Un team internazionale con ricercatori italiani ha analizzato la storia dell’arbovirosi nel nostro Paese e ha sviluppato un archivio digitale

Zanzara - Afp
Zanzara – Afp

Capire e analizzare la storia della malattia di Dengue in Italia per prevenire eventuali prossimi focolai dopo l’emergenza internazionale nei primi mesi del 2024. E’ l’obiettivo dello studio internazionale, con un grosso peso di cervelli italiani, inviato alla piattaforma ‘Scientific Data’ di ‘Nature’. “Il lavoro esamina in dettaglio i recenti focolai e le catene di trasmissione locale che si sono verificate nel 2023, un anno record con oltre 300 casi e 80 contagi locali, concentrati principalmente in Lombardia, Lazio ed Emilia Romagna. La ricerca è particolarmente rilevante perché ha creato un ‘dataset open access’ senza precedenti, che integra dati epidemiologici, genomici, climatici e geografici sulle segnalazioni di Dengue in Italia dal 2015 ad oggi. Questo archivio digitale è facilmente consultabile e a disposizione della comunità scientifica internazionale al sito www.github.com/fbranda/dengue”. Lo spiega all’Adnkronos Salute Francesco Branda, dell’Unità di Medicina statistica ed epidemiologia molecolare dell’Università Campus Bio-Medico di Roma, primo firmatario dello studio, che vede coinvolte anche le università di Sassari e la Lumsa di Roma, la Stanford University School of Medicine, l’Izs di Piemonte-Liguria-Valle d’Aosta, l’Instituto Oswaldo Cruz (Brasile) e il Biomedical Research Center di Lisbona.

“Con l’aumento delle temperature globali e dei cambiamenti nei pattern di precipitazioni, le condizioni potrebbero diventare sempre più favorevoli alla diffusione della Dengue – afferma Branda – La creazione di questo archivio digitale, che racchiude una vasta gamma di dati epidemiologici, genomici, climatici e geografici relativi alla Dengue in Italia, costituisce un passo cruciale verso un monitoraggio accurato e una risposta tempestiva al rischio crescente di diffusione della malattia nel Vecchio continente a causa dei cambiamenti climatici in corso.

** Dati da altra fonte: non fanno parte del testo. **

(** C17. Admission: the validator admits a policy exactly when it is admissible,
    that is, when its timings are in range or unset, every action names a
    registered plugin that accepts its parameters and is reversible unless
    allowIrreversible is set, and at most one action requires approval; it
    always answers, without any side effect outside the process, and a policy
    is rejected with at least one field error. *)
Theorem validate_iff_admissible policy (st : St W) :
  wp (validate registry policy) st (λ o l st', l = [] ∧
    ((o = Val None ∧ admissible (p_Spec policy)) ∨
     (∃ e errs, o = Val (Some (e :: errs)) ∧ ¬ admissible (p_Spec policy)))).
Proof.
  unfold validate, validateActions. wp_step. eapply wp_mono; [by apply validate_actions_ok|].
  intros ? l st' (-> & errs & -> & Herrs). wp_step. split; [done|].
  set (all := validateObserve _ _ ++ _).
  assert (all = [] ↔ admissible (p_Spec policy)) as Hall.
  { subst all. rewrite !app_nil, validateObserve_ok, validateTimings_ok, Herrs. unfold admissible, gates_left.
    rewrite decide_False by lia. tauto. }
  destruct all as [|e all]; [rewrite decide_True by done; left|rewrite decide_False by done; right].
  - split; [done|]. by apply Hall.
  - exists e, all. split; [done|]. intros Hadm. by apply Hall in Hadm.
Qed.

End Validator.

(** ** Approval decisions *)

Section Handler.
Context {W : Type} `{Cluster W} `{AuditCodecLaws}.

(** How an admitted update may treat the gate: leave the decision and its stamp
    alone, or decide it once, in time, under the requester's name. *)
Definition decision_untouched (old new : ApprovalGate) : Prop :=
  Decision_ new = Decision_ old ∧ DecidedBy new = DecidedBy old ∧ DecidedAt new = DecidedAt old.

Definition decided_now (req : Request) (oldAudit : ActionAudit) (old new : ApprovalGate) (l : list IOEvent) : Prop :=
  Decision_ old = EmptyString ∧ ApprovalPhase (a_Status oldAudit) = PhasePending ∧
  (Decision_ new = DecisionApproved ∨ Decision_ new = DecisionDenied) ∧
  DecidedBy new = requesterName req ∧
  ∃ t now, l = [IoNow t; IoNow now] ∧ t < ExpiresAt old ∧ DecidedAt new = Some now.

Lemma sameTime_eq a b : sameTime a b = true ↔ a = b.
Proof.
  destruct a, b; simpl; try done. rewrite bool_decide_eq_true. split; [by intros ->|by intros [= ->]].
Qed.

(** Case analysis of an admitted update. *)
Lemma Handle_authentic req (st : St W) :
  Operation req = OpUpdate → (0 < String.length (OldObject req))%nat →
  wp (Handle req) st (λ o l st',
    ∀ res a oldAudit, o = Val res → admitted req res = Some a → Decode (OldObject req) = inr oldAudit →
      match Gate (a_Spec oldAudit), Gate (a_Spec a) with
      | None, None => True
      | Some old, Some new => decision_untouched old new ∨ decided_now req oldAudit old new l
      | _, _ => False
      end).
Proof.
  intros Hop Hlen. unfold Handle. rewrite decide_False by (intros ?; done).
  destruct (Decode (Object req)) as [e|newAudit] eqn:Hnew; [by wp_step; intros ??? [= <-]|].
  rewrite decide_True by done.
  destruct (Decode (OldObject req)) as [e|oldAudit] eqn:Hold; [by wp_step; intros ??? [= <-]|].
  destruct (Gate (a_Spec newAudit)) as [new|] eqn:Hgn, (Gate (a_Spec oldAudit)) as [old|] eqn:Hgo.
  2-3: by wp_step; intros ??? [= <-].
  2: { wp_step. intros res a oa [= <-]. simpl. rewrite Hnew. intros [= <-] [= <-]. by rewrite Hgo, Hgn. }
  case_decide as Hsame.
  { case_decide as Hstamp; wp_step; intros res a oa [= <-]; simpl; [done|]. rewrite Hnew.
    intros [= <-] [= <-]. rewrite Hgo, Hgn. left. split_and!; [done| |].
    - apply dec_stable. tauto.
    - apply sameTime_eq. destruct (sameTime _ _); [done|]. exfalso. apply Hstamp. by right. }
  case_decide as Hempty; [by wp_step; intros ??? [= <-]|].
  case_decide as Hvalue; [by wp_step; intros ??? [= <-]|].
  case_decide as Hph; [by wp_step; intros ??? [= <-]|].
  repeat wp_step. case_decide as Hexp; [by wp_step; intros ??? [= <-]|].
  repeat wp_step. destruct (Marshal _) as [e|raw] eqn:Hm; wp_step; intros res aud oa [= <-]; simpl; [done|].
  rewrite (Decode_Marshal _ _ Hm). intros [= <-] [= <-]. rewrite Hgo. simpl. right.
  split_and!; [done|done| |done|].
  - destruct (decide (Decision_ new = DecisionApproved)); [by left|right]. apply dec_stable. tauto.
  - eexists _, _. split_and!; [done| |done]. apply dec_stable in Hexp || idtac. unfold time_Before in Hexp. lia.
Qed.
Inductive AuditReconciled (req : NamespacedName) : list IOEvent → outcome (CtrlResult * option error) → Prop :=
| ar_gone e : Is e NotFound → AuditReconciled req [IoGetAudit req (inl e)] (Val (zero_result, None))
| ar_error e :
    ¬ Is e NotFound →
    AuditReconciled req [IoGetAudit req (inl e)] (Val (zero_result, Some (wrapf "fetching audit record: " e)))
| ar_expired audit got t r :
    expiry_of audit got <= t →
    AuditReconciled req [IoGetAudit req (inr audit); IoGetPolicy (policy_key audit) got; IoNow t; IoDeleteAudit audit r]
      (Val (delete_answer r))
| ar_pending audit got t l o :
    t < expiry_of audit got → ApprovalPhase (a_Status audit) = PhasePending →
    Resolved audit (expiry_of audit got) l o →
    AuditReconciled req (IoGetAudit req (inr audit) :: IoGetPolicy (policy_key audit) got :: IoNow t :: l) o
| ar_revert audit got t l o :
    t < expiry_of audit got → ApprovalPhase (a_Status audit) ≠ PhasePending →
    RevertRequested (a_Spec audit) = true → Reverted (a_Status audit) = false →
    Reverting audit (expiry_of audit got) l o →
    AuditReconciled req (IoGetAudit req (inr audit) :: IoGetPolicy (policy_key audit) got :: IoNow t :: l) o
| ar_idle audit got t t' :
    t < expiry_of audit got → ApprovalPhase (a_Status audit) ≠ PhasePending →
    (RevertRequested (a_Spec audit) = false ∨ Reverted (a_Status audit) = true) →
    AuditReconciled req [IoGetAudit req (inr audit); IoGetPolicy (policy_key audit) got; IoNow t; IoNow t']
      (Val (requeue_after (time_Sub (expiry_of audit got) t'), None)).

Questa risorsa – prosegue – non solo fornisce una panoramica dettagliata della situazione attuale della Dengue nel nostro Paese, ma anche un punto di riferimento essenziale per la ricerca scientifica e la pianificazione di interventi preventivi e di controllo. Tuttavia, affrontare efficacemente la Dengue richiede un impegno coordinato a livello globale”.

Le conclusioni dello studio

Quali sono le principali conclusioni emerse dallo studio sulla trasmissione del virus Dengue in Italia? “Abbiamo evidenziato variazioni nella idoneità alla trasmissione del virus della Dengue tra il 2015 e il 2023, con aree specifiche come la Sicilia, le coste continentali e alcune zone delle macroregioni settentrionali che presentano una idoneità intermedia-alta alla trasmissione – chiarisce Branda – Nel 2023 l’Italia ha riportato un numero eccezionalmente elevato di casi autoctoni di Dengue, con una idoneità alla trasmissione leggermente superiore alla media storica, con il 19% del territorio italiano che ha mostrato un’adeguatezza sopra 1 per almeno un mese”. La trasmissione della Dengue nel 2023 è stata osservata principalmente nelle macroregioni Nord-Ovest, Nord-Est e Centro, seguendo la distribuzione geografica dei casi autoctoni segnalati.

“E’ stato evidenziato un incremento universale annuale della temperatura media in Italia, con i tassi di aumento più elevati riscontrati nella macroregione Nord-Est seguita da Nord-Ovest, Centro e Sud/Insulare – ricorda Branda – La co-circolazione dei genotipi Denv1 e Denv3 in Italia nel 2023 è avvenuta durante un’ampia espansione in Paesi dell’America Latina, sottolineando l’importanza della sorveglianza genomica per identificare introduzioni e catene di trasmissione locali. Il 2023 – osserva lo scienziato – è stato un anno eccezionale per l’Italia a causa del numero elevato di casi segnalati e della co-occorrenza di catene di trasmissione autoctone di più di un sierotipo, con profili di età che indicano un’incidenza maggiore nel gruppo di età 20-39 anni”. Queste conclusioni sottolineano “l’importanza della sorveglianza attiva, della comprensione dei modelli di trasmissione e della considerazione dei fattori climatici e della mobilità umana per monitorare e contenere le introduzioni di Dengue e altri arbovirus in Italia”, chiosa Branda.